** What the task requires **
The entries below contain a stretch that opens with the line containing "status (settle (inr" and closes with the line containing "assert (Hrc : retryCount"; set down that stretch exactly, both ends included, and nothing else.

** Provided records **
(** C3, amended.  Marking a transaction in flight sets its status and its
    last-attempt time and leaves the retry count as it is; the count is
    incremented when a submission fails.  So in every run with distinct
    ids, a transaction in flight whose submission has failed exactly
    twice is in its third dispatch with a count of 2, and when the
    submission succeeds it is COMPLETED with [retryCount = 2], its result
    stored and its error cleared, and it is removed from the queue. *)
Theorem completes_with_count_of_failures
        (sg : option string) (evs : list (Env * Event)) (s : State)
        (tx : Tx) (rest : list Tx) :
  NoDup (uuids evs) ->
  run evs (new sg) = Some s ->
  pc s = AwaitSubmit -> queue s = tx :: rest ->
  failures (id tx) (console s) = 2%nat ->
  (forall env tx0,
     status (begin_transaction env tx0) = PROCESSING /\
     lastAttempt (begin_transaction env tx0) = Some (now env) /\
     retryCount (begin_transaction env tx0) = retryCount tx0) /\
  (forall msg tx0, retryCount (settle (inl msg) tx0) = S (retryCount tx0)) /\
  status tx = PROCESSING /\
  retryCount tx = 2%nat /\
  dispatches (id tx) (console s) = 3%nat /\
  (forall env v,
     status (settle (inr v) tx) = COMPLETED /\
     retryCount (settle (inr v) tx) = 2%nat /\
     result (settle (inr v) tx) = Some v /\
     error (settle (inr v) tx) = None /\
     exists s',
       step env (SubmitResolved (inr v)) s = Some s' /\
       In (LogCompleted (id tx)) (console s') /\
       In (LogRemoved (id tx) COMPLETED) (console s') /\
       getStatus (id tx) s' = None).
Proof.
  intros Hnd Hrun Hpc Hq Hfail.
  destruct (run_from_new sg evs s Hnd Hrun) as [Hs A].
  assert (Hst : status tx = PROCESSING).
  { unfold Shape in Hs. rewrite Hpc, Hq in Hs. cbn in Hs. tauto. }
  destruct (agrees_counts _ A tx) as (Hd & Hf & _).
  { cbn [view v_queue]. rewrite Hq. left. reflexivity. }
  cbn [view v_console] in Hd, Hf. rewrite Hst in Hd. cbn [in_flight] in Hd.
  assert (Hrc : retryCount tx = 2%nat) by congruence.
  split; [intros; repeat split|]. split; [reflexivity|].
  split; [exact Hst|]. split; [exact Hrc|]. split; [lia|].
  intros env v. cbn [settle status retryCount result error].
  repeat split; auto.
  destruct (step env (SubmitResolved (inr v)) s) as [s'|] eqn:Hstep.
  - destruct (step_quiet_inv env (SubmitResolved (inr v)) s s' Hs A eq_refl Hstep)
      as [Hs' A'].
    assert (Hcons : exists l, console s'
              = console s ++ [LogCompleted (id tx); LogRemoved (id tx) COMPLETED] ++ l).
    { revert Hstep. unfold TransactionQueue.step.
      rewrite (in_model_shape s Hs), Hpc, Hq. cbn [negb]. intros [= <-].
      unfold resolve_submission. rewrite Hq. cbn [settle settle_log fold_left].
      unfold after_transaction. simp_state. unfold removable. cbn [status id].
      match goal with |- context [process_while env rest ?st] =>
        destruct (process_while_fields env rest st) as (_ & _ & l & Hl)
      end.
      simp_state. exists l. rewrite Hl, <- !app_assoc. reflexivity. }
    destruct Hcons as [l Hcons].
    assert (Hrem : In (LogRemoved (id tx) COMPLETED) (console s')).
    { rewrite Hcons. apply in_or_app. right. cbn. auto. }
    exists s'. repeat split; auto.
    + rewrite Hcons. apply in_or_app. right. cbn. auto.
    + apply getStatus_not_queued.
      apply (removed_not_queued (view s') _ _ A' Hrem).
  - exfalso. revert Hstep. unfold TransactionQueue.step.
    rewrite (in_model_shape s Hs), Hpc, Hq. cbn [negb]. discriminate.
Qed.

** Result for this exercise **
     status (settle (inr v) tx) = COMPLETED /\
     retryCount (settle (inr v) tx) = 2%nat /\
     result (settle (inr v) tx) = Some v /\
     error (settle (inr v) tx) = None /\
     exists s',
       step env (SubmitResolved (inr v)) s = Some s' /\
       In (LogCompleted (id tx)) (console s') /\
       In (LogRemoved (id tx) COMPLETED) (console s') /\
       getStatus (id tx) s' = None).
Proof.
  intros Hnd Hrun Hpc Hq Hfail.
  destruct (run_from_new sg evs s Hnd Hrun) as [Hs A].
  assert (Hst : status tx = PROCESSING).
  { unfold Shape in Hs. rewrite Hpc, Hq in Hs. cbn in Hs. tauto. }
  destruct (agrees_counts _ A tx) as (Hd & Hf & _).
  { cbn [view v_queue]. rewrite Hq. left. reflexivity. }
  cbn [view v_console] in Hd, Hf. rewrite Hst in Hd. cbn [in_flight] in Hd.
  assert (Hrc : retryCount tx = 2%nat) by congruence.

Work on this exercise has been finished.